What you will do:
Produce the records below again, word for word, but stop after the line that contains "assert (t_id (run_target c0) ∉ map".

[Collected data entries]

################

Lemma health_run_quiet close now report r c :
  quiet c →
  health_run close now (report, r) c =
  (match commit_of r now c with Some h => <[t_id (run_target c) := h]> report | None => report end,
   (health_commit r (run_target c) now (run_clock c) (run_elapsed c) (outcome_err (run_outcome c))).2).
Proof.
  intros [Hb [err Ho]]. unfold health_run, commit_of. rewrite Hb, Ho. simpl.
  by destruct (health_commit _ _ _ _ _ _) as [[h|] r1].
Qed.

Lemma quiet_runs close now r0 schedule done_ids r report :
  Forall quiet schedule → NoDup (done_ids ++ map (t_id ∘ run_target) schedule) →
  same_but done_ids r0 r →
  ∀ c, c ∈ schedule →
  (∀ id, id ∈ map (t_id ∘ run_target) schedule → report !! id = None) →
  (foldl (health_run close now) (report, r) schedule).1 !! t_id (run_target c) = commit_of r0 now c.
Proof.
  revert done_ids r report. induction schedule as [|c0 l IH]; intros ids r report Hq Hnd Hs c Hc Hrep;
    [by apply not_elem_of_nil in Hc|].
  apply Forall_cons in Hq as [Hq0 Hq]. simpl in Hnd.
  cbn [foldl]. rewrite health_run_quiet by done.
  assert (t_id (run_target c0) ∉ ids) as Hc0.
  { apply NoDup_app in Hnd as (_ & Hd & _). intros Hin. apply (Hd _ Hin). by left. }
  assert (commit_of r now c0 = commit_of r0 now c0) as Heq by (by eapply health_commit_agree).
  rewrite Heq.
  set (r' := (health_commit r _ _ _ _ _).2).
  assert (same_but (ids ++ [t_id (run_target c0)]) r0 r') as Hs'.
  { destruct Hs as [Hp Hs], (health_commit_same_but r (run_target c0) now (run_clock c0)
      (run_elapsed c0) (outcome_err (run_outcome c0))) as [Hp' Hs1].
    split; [unfold r'; congruence|]. intros id Hid. unfold r'.
    destruct (Hs1 id) as [-> ->]; [set_solver|]. apply Hs. set_solver. }
  assert (NoDup ((ids ++ [t_id (run_target c0)]) ++ map (t_id ∘ run_target) l)) as Hnd'
    by (by rewrite <- List.app_assoc).
  assert (t_id (run_target c0) ∉ map (t_id ∘ run_target) l) as Hnotin.
  { apply NoDup_app in Hnd as (_ & _ & Hn). apply NoDup_cons in Hn as [Hn _]. exact Hn. }
  apply elem_of_cons in Hc as [->|Hc].
  - (* the rest of the schedule does not touch this entry *)
    assert (∀ l report r, Forall quiet l → t_id (run_target c0) ∉ map (t_id ∘ run_target) l →
      (foldl (health_run close now) (report, r) l).1 !! t_id (run_target c0)
      = report !! t_id (run_target c0)) as Hskip.
    { clear. induction l as [|c l IH]; intros report r Hq Hn; [done|].
      apply Forall_cons in Hq as [Hq0 Hq]. simpl in Hn. apply not_elem_of_cons in Hn as [Hne Hn].
      cbn [foldl]. rewrite health_run_quiet, IH by done.
      case_match; [by rewrite lookup_insert_ne|done]. }
    rewrite Hskip by done. destruct (commit_of r0 now c0); [by rewrite lookup_insert_eq|].
    apply Hrep. by left.
  - apply (IH (ids ++ [t_id (run_target c0)])); try done.
    intros id Hid. case_match; [|apply Hrep; by right].
    rewrite lookup_insert_ne; [apply Hrep; by right|]. intros <-. done.
Qed.

Lemma elem_of_health_targets r t :
  t ∈ health_targets r ↔ proxies r !! t_id t = Some (t_proxy t) ∧ configs r !! t_id t = Some (t_cfg t).
Proof.
  unfold health_targets. rewrite list_elem_of_omap. split.
  - intros ([id p] & Hin%elem_of_map_to_list & H). simpl in H.
    destruct (configs r !! id) as [cfg|] eqn:E; [|done]. by injection H as <-.
  - intros [Hp Hc]. exists (t_id t, t_proxy t). split; [by apply elem_of_map_to_list|].
    simpl. rewrite Hc. by destruct t.
Qed.

Lemma health_targets_NoDup r : NoDup (t_id <$> health_targets r).
Proof.
  unfold health_targets.
  assert (∀ l : list (string * proxyref), NoDup l.*1 → NoDup (t_id <$>
    omap (λ '(id, p), cfg ← configs r !! id; Some (MkTarget id p cfg)) l)
    ∧ ∀ id, id ∈ (t_id <$> omap (λ '(id, p), cfg ← configs r !! id; Some (MkTarget id p cfg)) l) →
        id ∈ l.*1) as H.
  { induction l as [|[id p] l IH]; intros Hnd; [split; [constructor|done]|].
    apply NoDup_cons in Hnd as [Hn Hnd]. destruct (IH Hnd) as [H1 H2].
    simpl. destruct (configs r !! id); simpl.
    - split; [apply NoDup_cons; auto|]. intros i [->|Hi]%elem_of_cons; [left|right; auto].
    - split; [done|]. intros i Hi. right. auto. }
  apply H, NoDup_fst_map_to_list.
Qed.

(** A request to the datasource failed less than the TTL ago. *)
Definition failing (r : Registry) (now : Z) (id : string) : Prop :=
  ∃ e, reqErrors r !! id = Some e ∧ (time_sub now (re_at e) ≤ requestErrorTTL)%Z.

Lemma health_commit_status r t now clock elapsed err :
  proxies r !! t_id t = Some (t_proxy t) →
  ∃ h, (health_commit r t now clock elapsed err).1 = Some h
    ∧ (dh_Reachable h = true ↔ err = None)
    ∧ (dh_Status h = "healthy" ↔ err = None ∧ ¬ failing r clock (t_id t))
    ∧ (dh_Status h ≠ "healthy" → dh_Status h = "error"
         ∧ dh_ErrorClass h = ErrorClass (ent_ProxyType (t_cfg t))).
Proof.
  intros Hp. unfold health_commit. rewrite bool_decide_eq_true_2 by done.
  destruct err as [e|]; [eexists; split; [done|]; simpl; naive_solver|].
  unfold recentRequestError, failing. cbn [reqErrors].
  destruct (reqErrors r !! t_id t) as [e|] eqn:E.
  - destruct (Z.ltb_spec requestErrorTTL (time_sub clock (re_at e))).
    + eexists. split; [done|]. simpl. split_and!; try done. split; [|done]. intros _.
      split; [done|]. intros (? & [= <-] & ?). lia.
    + eexists. split; [done|]. simpl. split_and!; try done. split; [done|].
      intros [_ []]. eauto.
  - eexists. split; [done|]. simpl. split_and!; try done. split; [|done]. intros _.
    split; [done|]. by intros (? & ? & ?).
Qed.

(** Without interference a health report is complete and right: there is a
    check for every registered datasource, in whatever order the workers finish,
    and its entry says reachable exactly if the check passed, healthy exactly if
    moreover no request failed within the last fifteen minutes, and otherwise
    error with the class of the proxy type. *)
Theorem HealthReport_complete close r now schedule :
  reg_inv r → map run_target schedule ≡ₚ health_targets r → Forall quiet schedule →
  (∀ id, is_Some (proxies r !! id) → ∃ c, c ∈ schedule ∧ t_id (run_target c) = id) ∧
  (∀ c err, c ∈ schedule → run_outcome c = Returned err →
   ∃ h, (HealthReport close r None now schedule).1 !! t_id (run_target c) = Some h
    ∧ (dh_Reachable h = true ↔ err = None)
    ∧ (dh_Status h = "healthy" ↔ err = None ∧ ¬ failing r (run_clock c) (t_id (run_target c)))
    ∧ (dh_Status h ≠ "healthy" → dh_Status h = "error"
         ∧ dh_ErrorClass h = ErrorClass (ent_ProxyType (t_cfg (run_target c))))).
Proof.
  intros Hinv Hperm Hq. split.
  - intros id [p Hp]. destruct (proj1 (proj1 (Hinv id)) (ltac:(eauto))) as [cfg Hcfg].
    assert (MkTarget id p cfg ∈ map run_target schedule) as Hin.
    { rewrite Hperm. by apply elem_of_health_targets. }
    apply list_elem_of_In, in_map_iff in Hin as (c & Hc & Hin). exists c.
    split; [by apply list_elem_of_In|]. by rewrite Hc.
  - intros c err Hc Ho.
    assert (run_target c ∈ health_targets r) as Ht.
    { rewrite <- Hperm. apply list_elem_of_In, in_map, list_elem_of_In, Hc. }
    apply elem_of_health_targets in Ht as Htp.
    unfold HealthReport. destruct (health_targets r) as [|t0 ts] eqn:Et;
      [by apply not_elem_of_nil in Ht|].
    rewrite (quiet_runs close now r schedule [] r); [|done| |done|done|done].
    + unfold commit_of. rewrite Ho. apply health_commit_status, Htp.
    + simpl. assert (map (t_id ∘ run_target) schedule = t_id <$> map run_target schedule) as ->
        by (symmetry; apply map_map).
      rewrite Hperm, <- Et. apply health_targets_NoDup.
Qed.

Lemma HealthReport_complete_witness :
  let r := (Register NewRegistry "d" demo_entry 1).1 in
  ∃ h, (HealthReport close_ok r None "t1" [MkRun demo_target [] (Returned None) 0 0]).1 !! "d" = Some h
       ∧ (dh_Reachable h = true ↔ @None error = None).
Proof.
  simpl.
  destruct (HealthReport_complete close_ok (Register NewRegistry "d" demo_entry 1).1 "t1"
              [MkRun demo_target [] (Returned None) 0 0]) as [_ H].
  - apply (reg_inv_op close_ok NewRegistry (OpRegister "d" demo_entry 1)).
    intros id. simpl. rewrite !lookup_empty. naive_solver.
  - vm_compute. reflexivity.
  - repeat constructor. by exists None.
  - destruct (H (MkRun demo_target [] (Returned None) 0 0) None) as (h & Hh & Hr & _).
    + by left.
    + done.
    + exists h. split; [exact Hh|exact Hr].
Defined.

################

Answer to this exercise:
Lemma health_run_quiet close now report r c :
  quiet c →
  health_run close now (report, r) c =
  (match commit_of r now c with Some h => <[t_id (run_target c) := h]> report | None => report end,
   (health_commit r (run_target c) now (run_clock c) (run_elapsed c) (outcome_err (run_outcome c))).2).
Proof.
  intros [Hb [err Ho]]. unfold health_run, commit_of. rewrite Hb, Ho. simpl.
  by destruct (health_commit _ _ _ _ _ _) as [[h|] r1].
Qed.

Lemma quiet_runs close now r0 schedule done_ids r report :
  Forall quiet schedule → NoDup (done_ids ++ map (t_id ∘ run_target) schedule) →
  same_but done_ids r0 r →
  ∀ c, c ∈ schedule →
  (∀ id, id ∈ map (t_id ∘ run_target) schedule → report !! id = None) →
  (foldl (health_run close now) (report, r) schedule).1 !! t_id (run_target c) = commit_of r0 now c.
Proof.
  revert done_ids r report. induction schedule as [|c0 l IH]; intros ids r report Hq Hnd Hs c Hc Hrep;
    [by apply not_elem_of_nil in Hc|].
  apply Forall_cons in Hq as [Hq0 Hq]. simpl in Hnd.
  cbn [foldl]. rewrite health_run_quiet by done.
  assert (t_id (run_target c0) ∉ ids) as Hc0.
  { apply NoDup_app in Hnd as (_ & Hd & _). intros Hin. apply (Hd _ Hin). by left. }
  assert (commit_of r now c0 = commit_of r0 now c0) as Heq by (by eapply health_commit_agree).
  rewrite Heq.
  set (r' := (health_commit r _ _ _ _ _).2).
  assert (same_but (ids ++ [t_id (run_target c0)]) r0 r') as Hs'.
  { destruct Hs as [Hp Hs], (health_commit_same_but r (run_target c0) now (run_clock c0)
      (run_elapsed c0) (outcome_err (run_outcome c0))) as [Hp' Hs1].
    split; [unfold r'; congruence|]. intros id Hid. unfold r'.
    destruct (Hs1 id) as [-> ->]; [set_solver|]. apply Hs. set_solver. }
  assert (NoDup ((ids ++ [t_id (run_target c0)]) ++ map (t_id ∘ run_target) l)) as Hnd'
    by (by rewrite <- List.app_assoc).
  assert (t_id (run_target c0) ∉ map (t_id ∘ run_target) l) as Hnotin.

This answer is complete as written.